■ Brief: Go through the listing and copy each line that has the string "unfold" in it.

═══ Dataset entries ═══

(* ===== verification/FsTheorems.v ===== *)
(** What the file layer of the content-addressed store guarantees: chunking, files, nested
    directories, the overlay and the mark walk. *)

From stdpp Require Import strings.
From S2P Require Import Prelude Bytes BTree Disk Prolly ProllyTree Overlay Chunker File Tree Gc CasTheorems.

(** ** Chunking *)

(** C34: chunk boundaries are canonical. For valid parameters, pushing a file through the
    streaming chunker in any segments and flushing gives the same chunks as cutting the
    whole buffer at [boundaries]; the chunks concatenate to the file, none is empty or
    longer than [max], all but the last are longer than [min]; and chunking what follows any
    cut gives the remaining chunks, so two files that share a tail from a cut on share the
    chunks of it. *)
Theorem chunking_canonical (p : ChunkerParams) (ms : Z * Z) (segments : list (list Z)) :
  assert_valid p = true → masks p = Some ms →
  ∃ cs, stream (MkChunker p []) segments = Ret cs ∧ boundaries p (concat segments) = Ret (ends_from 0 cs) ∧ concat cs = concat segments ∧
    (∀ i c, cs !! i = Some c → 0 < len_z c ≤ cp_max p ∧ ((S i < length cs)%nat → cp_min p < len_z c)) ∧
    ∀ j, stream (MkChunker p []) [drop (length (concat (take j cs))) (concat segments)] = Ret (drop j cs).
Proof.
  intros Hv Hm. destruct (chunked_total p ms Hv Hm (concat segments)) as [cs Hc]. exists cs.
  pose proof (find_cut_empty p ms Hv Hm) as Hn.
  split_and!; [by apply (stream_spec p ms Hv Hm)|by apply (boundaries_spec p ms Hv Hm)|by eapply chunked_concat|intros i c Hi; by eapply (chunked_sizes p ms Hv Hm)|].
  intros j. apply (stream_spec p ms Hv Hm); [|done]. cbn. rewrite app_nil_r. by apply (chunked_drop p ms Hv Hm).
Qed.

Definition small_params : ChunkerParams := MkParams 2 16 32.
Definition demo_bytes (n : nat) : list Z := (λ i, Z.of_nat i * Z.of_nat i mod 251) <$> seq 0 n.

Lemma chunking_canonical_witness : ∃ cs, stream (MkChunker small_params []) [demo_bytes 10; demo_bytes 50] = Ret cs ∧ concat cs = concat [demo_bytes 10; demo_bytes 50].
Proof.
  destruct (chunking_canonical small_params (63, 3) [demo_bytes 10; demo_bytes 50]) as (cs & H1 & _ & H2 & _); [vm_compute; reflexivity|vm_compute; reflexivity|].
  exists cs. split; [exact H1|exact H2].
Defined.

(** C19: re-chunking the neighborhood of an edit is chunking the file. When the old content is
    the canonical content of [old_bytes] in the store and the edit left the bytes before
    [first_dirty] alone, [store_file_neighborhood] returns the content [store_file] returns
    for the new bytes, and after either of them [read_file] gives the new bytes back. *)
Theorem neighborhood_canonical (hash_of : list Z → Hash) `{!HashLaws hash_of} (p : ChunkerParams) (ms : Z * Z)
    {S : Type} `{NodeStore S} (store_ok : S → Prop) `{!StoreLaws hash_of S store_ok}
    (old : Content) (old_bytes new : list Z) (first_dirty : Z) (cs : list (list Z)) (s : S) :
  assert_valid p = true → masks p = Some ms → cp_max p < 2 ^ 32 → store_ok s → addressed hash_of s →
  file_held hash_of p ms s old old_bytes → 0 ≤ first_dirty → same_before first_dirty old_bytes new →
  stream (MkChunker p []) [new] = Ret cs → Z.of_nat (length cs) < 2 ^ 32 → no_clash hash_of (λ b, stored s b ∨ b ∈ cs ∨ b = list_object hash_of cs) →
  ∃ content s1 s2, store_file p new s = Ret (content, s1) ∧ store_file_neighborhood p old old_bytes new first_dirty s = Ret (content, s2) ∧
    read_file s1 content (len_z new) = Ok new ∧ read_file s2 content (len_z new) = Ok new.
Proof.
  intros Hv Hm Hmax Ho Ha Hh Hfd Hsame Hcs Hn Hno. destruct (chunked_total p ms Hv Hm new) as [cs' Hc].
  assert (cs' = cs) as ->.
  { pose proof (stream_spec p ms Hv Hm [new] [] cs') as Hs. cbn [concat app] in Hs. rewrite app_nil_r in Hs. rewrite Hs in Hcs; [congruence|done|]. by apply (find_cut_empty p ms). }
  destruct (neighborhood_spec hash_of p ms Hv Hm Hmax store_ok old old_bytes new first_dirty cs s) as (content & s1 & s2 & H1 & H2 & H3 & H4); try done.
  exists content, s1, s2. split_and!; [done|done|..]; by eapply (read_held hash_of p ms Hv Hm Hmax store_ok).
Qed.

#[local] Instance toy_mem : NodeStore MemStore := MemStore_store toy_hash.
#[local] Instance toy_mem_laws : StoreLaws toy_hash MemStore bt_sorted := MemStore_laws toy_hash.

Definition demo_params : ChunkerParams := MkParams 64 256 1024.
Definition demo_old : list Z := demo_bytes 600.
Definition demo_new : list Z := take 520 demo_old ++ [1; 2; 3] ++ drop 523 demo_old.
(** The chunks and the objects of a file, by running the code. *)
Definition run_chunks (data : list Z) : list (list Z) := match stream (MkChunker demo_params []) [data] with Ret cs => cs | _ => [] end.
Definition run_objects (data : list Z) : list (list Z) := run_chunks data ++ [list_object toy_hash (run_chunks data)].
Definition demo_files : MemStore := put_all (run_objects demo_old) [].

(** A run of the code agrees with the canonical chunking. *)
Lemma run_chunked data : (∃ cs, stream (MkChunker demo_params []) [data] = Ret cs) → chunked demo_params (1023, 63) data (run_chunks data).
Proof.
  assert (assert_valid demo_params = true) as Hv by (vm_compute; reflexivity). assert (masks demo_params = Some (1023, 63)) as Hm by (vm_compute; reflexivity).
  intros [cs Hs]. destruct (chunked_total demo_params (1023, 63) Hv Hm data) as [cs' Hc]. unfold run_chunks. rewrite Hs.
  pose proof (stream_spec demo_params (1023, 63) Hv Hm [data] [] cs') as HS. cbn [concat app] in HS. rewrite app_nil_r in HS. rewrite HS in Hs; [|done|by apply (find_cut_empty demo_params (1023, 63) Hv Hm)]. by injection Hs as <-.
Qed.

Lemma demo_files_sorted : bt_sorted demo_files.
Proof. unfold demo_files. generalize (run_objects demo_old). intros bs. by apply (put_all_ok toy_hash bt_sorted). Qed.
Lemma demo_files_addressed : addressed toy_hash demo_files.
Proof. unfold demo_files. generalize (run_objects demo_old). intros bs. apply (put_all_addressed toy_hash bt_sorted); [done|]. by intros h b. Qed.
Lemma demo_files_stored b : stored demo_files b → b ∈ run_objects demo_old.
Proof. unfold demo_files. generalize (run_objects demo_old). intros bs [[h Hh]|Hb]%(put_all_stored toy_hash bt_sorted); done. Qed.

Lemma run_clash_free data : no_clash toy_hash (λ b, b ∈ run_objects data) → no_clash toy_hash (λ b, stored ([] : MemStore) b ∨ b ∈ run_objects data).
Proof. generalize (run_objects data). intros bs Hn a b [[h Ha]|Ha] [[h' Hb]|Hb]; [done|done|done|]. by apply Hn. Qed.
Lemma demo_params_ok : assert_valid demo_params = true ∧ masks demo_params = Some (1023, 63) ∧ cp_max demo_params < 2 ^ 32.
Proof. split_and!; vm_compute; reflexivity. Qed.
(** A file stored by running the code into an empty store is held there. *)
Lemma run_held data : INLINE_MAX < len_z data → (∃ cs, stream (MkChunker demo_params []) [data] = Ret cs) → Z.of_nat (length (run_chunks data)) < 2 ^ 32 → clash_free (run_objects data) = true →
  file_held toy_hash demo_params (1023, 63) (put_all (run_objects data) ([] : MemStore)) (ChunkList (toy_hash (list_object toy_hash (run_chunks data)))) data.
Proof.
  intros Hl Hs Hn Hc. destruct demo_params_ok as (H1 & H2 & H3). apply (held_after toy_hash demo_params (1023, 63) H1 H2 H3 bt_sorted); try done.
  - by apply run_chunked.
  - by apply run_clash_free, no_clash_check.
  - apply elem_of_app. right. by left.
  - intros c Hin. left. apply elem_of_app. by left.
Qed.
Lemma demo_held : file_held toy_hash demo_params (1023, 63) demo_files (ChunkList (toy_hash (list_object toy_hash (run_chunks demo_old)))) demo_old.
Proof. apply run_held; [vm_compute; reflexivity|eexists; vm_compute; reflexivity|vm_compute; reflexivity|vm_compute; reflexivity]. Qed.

═══

■ Exercise solution:
  intros [cs Hs]. destruct (chunked_total demo_params (1023, 63) Hv Hm data) as [cs' Hc]. unfold run_chunks. rewrite Hs.
Proof. unfold demo_files. generalize (run_objects demo_old). intros bs. by apply (put_all_ok toy_hash bt_sorted). Qed.
Proof. unfold demo_files. generalize (run_objects demo_old). intros bs. apply (put_all_addressed toy_hash bt_sorted); [done|]. by intros h b. Qed.
Proof. unfold demo_files. generalize (run_objects demo_old). intros bs [[h Hh]|Hb]%(put_all_stored toy_hash bt_sorted); done. Qed.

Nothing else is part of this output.